#### TASK DATA:

(** A session on a context, dropped before it. *)
Lemma session_balanced (check : Ssl → M (Proc * W) unit) c g lists s :
  (∀ x s, check x s = Done (tt, s)) →
  g_refs (ghost s.2) = g_refs g ⊎ {[+ OCtx c +]} → g_ssl (ghost s.2) = g_ssl g →
  boxes_ok lists s.1 (ghost s.2) →
  expect (let* ssl := new_ssl_handle {| ctx_nn := c |} in
          do* check ssl ;
          do* Ssl_drop ssl ;
          SslCtx_drop {| ctx_nn := c |}) (λ _, balanced g) s.
Proof.
  intros Hch Hr Hs Hb. apply expect_bind, (expect_new_ssl _ lists); [rewrite Hr; apply refs_in|done|].
  intros x s1 Hx Hg1 Hb1. apply expect_bind. unfold expect at 1. rewrite Hch.
  change (expect (do* Ssl_drop {| ssl_nn := x |}; SslCtx_drop {| ctx_nn := c |}) (λ _, balanced g) s1).
  apply expect_bind, twp_expect.
  eapply (twp_drop_ssl x (ssl_new_state c) lists); [rewrite Hg1; apply refs_in| |done|].
  { rewrite Hg1. cbn. by rewrite lookup_insert_eq. }
  intros s2 Hg2 Hb2.
  assert (g_refs (ghost s2.2) = g_refs g ⊎ {[+ OCtx c +]}) as Hr2.
  { rewrite Hg2. cbn. rewrite Hg1. cbn. by rewrite refs_back. }
  apply (expect_drop_ctx _ lists); [rewrite Hr2; apply refs_in|done|]. intros s3 Hg3 Hb3.
  split_and!; [rewrite Hg3; cbn; by rewrite Hr2, refs_back| |by exists lists].
  rewrite Hg3. cbn. rewrite Hg2. cbn. rewrite Hg1. cbn. by rewrite delete_insert_id.
Qed.

Lemma clone_shares_balanced g s :
  balanced g s → expect ssl_ctx_clone_shares_underlying_handle (λ _, balanced g) s.
Proof.
  intros Hs. apply expect_bind, (expect_new_ctx _ g); [done|]. intros c s1 l Hr1 Hs1 Hb1. cbn zeta.
  apply expect_bind, twp_expect, (twp_clone_handle _ l); [rewrite Hr1; apply refs_in|done|].
  intros s2 Hg2 Hb2. rewrite assert_eq_refl. apply expect_bind.
  change (expect (do* SslCtx_drop {| ctx_nn := c |};
    let* ssl := new_ssl_handle {| ctx_nn := c |} in
    do* Ssl_drop ssl; SslCtx_drop {| ctx_nn := c |}) (λ _, balanced g) s2).
  apply expect_bind, (expect_drop_ctx _ l); [rewrite Hg2; apply refs_in|done|]. intros s3 Hg3 Hb3.
  assert (expect (let* ssl := new_ssl_handle {| ctx_nn := c |} in do* mret tt;
    do* Ssl_drop ssl; SslCtx_drop {| ctx_nn := c |}) (λ _, balanced g) s3) as Hx; [|exact Hx].
  apply (session_balanced (λ _, mret tt) c g l s3); [done| | |done].
  - rewrite Hg3. cbn. by rewrite Hg2; cbn; rewrite refs_back.
  - rewrite Hg3. cbn. by rewrite Hg2.
Qed.

Definition ffi_tests (rounds : nat) : list (M (Proc * W) unit) := [
  ctx_constructs_and_drops true; ctx_constructs_and_drops false;
  ssl_handle_round_trips_through_ctx; from_raw_null_returns_none; bio_mem_constructs_and_drops;
  bio_into_raw_releases_ownership; many_contexts_do_not_leak_under_repeated_construction rounds;
  ssl_ctx_clone_shares_underlying_handle; ssl_ctx_clone_then_drop_all_does_not_leak rounds ].

End handle_facts.

(** ** The simulated library *)

#[export] Instance sim_bio_new : BioNew Sim := BIO_new_mem_buf [].

#[export] Instance sim_bio_new_laws : BioNewLaws Sim.
Proof. split. intros w r w' E. by apply bio_new_spec in E. Qed.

#### EXERCISE INSTRUCTIONS:
Please restate the data word for word, every record included.

#### SOLUTION FOR THIS EXERCISE:
(** A session on a context, dropped before it. *)
Lemma session_balanced (check : Ssl → M (Proc * W) unit) c g lists s :
  (∀ x s, check x s = Done (tt, s)) →
  g_refs (ghost s.2) = g_refs g ⊎ {[+ OCtx c +]} → g_ssl (ghost s.2) = g_ssl g →
  boxes_ok lists s.1 (ghost s.2) →
  expect (let* ssl := new_ssl_handle {| ctx_nn := c |} in
          do* check ssl ;
          do* Ssl_drop ssl ;
          SslCtx_drop {| ctx_nn := c |}) (λ _, balanced g) s.
Proof.
  intros Hch Hr Hs Hb. apply expect_bind, (expect_new_ssl _ lists); [rewrite Hr; apply refs_in|done|].
  intros x s1 Hx Hg1 Hb1. apply expect_bind. unfold expect at 1. rewrite Hch.
  change (expect (do* Ssl_drop {| ssl_nn := x |}; SslCtx_drop {| ctx_nn := c |}) (λ _, balanced g) s1).
  apply expect_bind, twp_expect.
  eapply (twp_drop_ssl x (ssl_new_state c) lists); [rewrite Hg1; apply refs_in| |done|].
  { rewrite Hg1. cbn. by rewrite lookup_insert_eq. }
  intros s2 Hg2 Hb2.
  assert (g_refs (ghost s2.2) = g_refs g ⊎ {[+ OCtx c +]}) as Hr2.
  { rewrite Hg2. cbn. rewrite Hg1. cbn. by rewrite refs_back. }
  apply (expect_drop_ctx _ lists); [rewrite Hr2; apply refs_in|done|]. intros s3 Hg3 Hb3.
  split_and!; [rewrite Hg3; cbn; by rewrite Hr2, refs_back| |by exists lists].
  rewrite Hg3. cbn. rewrite Hg2. cbn. rewrite Hg1. cbn. by rewrite delete_insert_id.
Qed.

Lemma clone_shares_balanced g s :
  balanced g s → expect ssl_ctx_clone_shares_underlying_handle (λ _, balanced g) s.
Proof.
  intros Hs. apply expect_bind, (expect_new_ctx _ g); [done|]. intros c s1 l Hr1 Hs1 Hb1. cbn zeta.
  apply expect_bind, twp_expect, (twp_clone_handle _ l); [rewrite Hr1; apply refs_in|done|].
  intros s2 Hg2 Hb2. rewrite assert_eq_refl. apply expect_bind.
  change (expect (do* SslCtx_drop {| ctx_nn := c |};
    let* ssl := new_ssl_handle {| ctx_nn := c |} in
    do* Ssl_drop ssl; SslCtx_drop {| ctx_nn := c |}) (λ _, balanced g) s2).
  apply expect_bind, (expect_drop_ctx _ l); [rewrite Hg2; apply refs_in|done|]. intros s3 Hg3 Hb3.
  assert (expect (let* ssl := new_ssl_handle {| ctx_nn := c |} in do* mret tt;
    do* Ssl_drop ssl; SslCtx_drop {| ctx_nn := c |}) (λ _, balanced g) s3) as Hx; [|exact Hx].
  apply (session_balanced (λ _, mret tt) c g l s3); [done| | |done].
  - rewrite Hg3. cbn. by rewrite Hg2; cbn; rewrite refs_back.
  - rewrite Hg3. cbn. by rewrite Hg2.
Qed.

Definition ffi_tests (rounds : nat) : list (M (Proc * W) unit) := [
  ctx_constructs_and_drops true; ctx_constructs_and_drops false;
  ssl_handle_round_trips_through_ctx; from_raw_null_returns_none; bio_mem_constructs_and_drops;
  bio_into_raw_releases_ownership; many_contexts_do_not_leak_under_repeated_construction rounds;
  ssl_ctx_clone_shares_underlying_handle; ssl_ctx_clone_then_drop_all_does_not_leak rounds ].

End handle_facts.

(** ** The simulated library *)

#[export] Instance sim_bio_new : BioNew Sim := BIO_new_mem_buf [].

#[export] Instance sim_bio_new_laws : BioNewLaws Sim.
Proof. split. intros w r w' E. by apply bio_new_spec in E. Qed.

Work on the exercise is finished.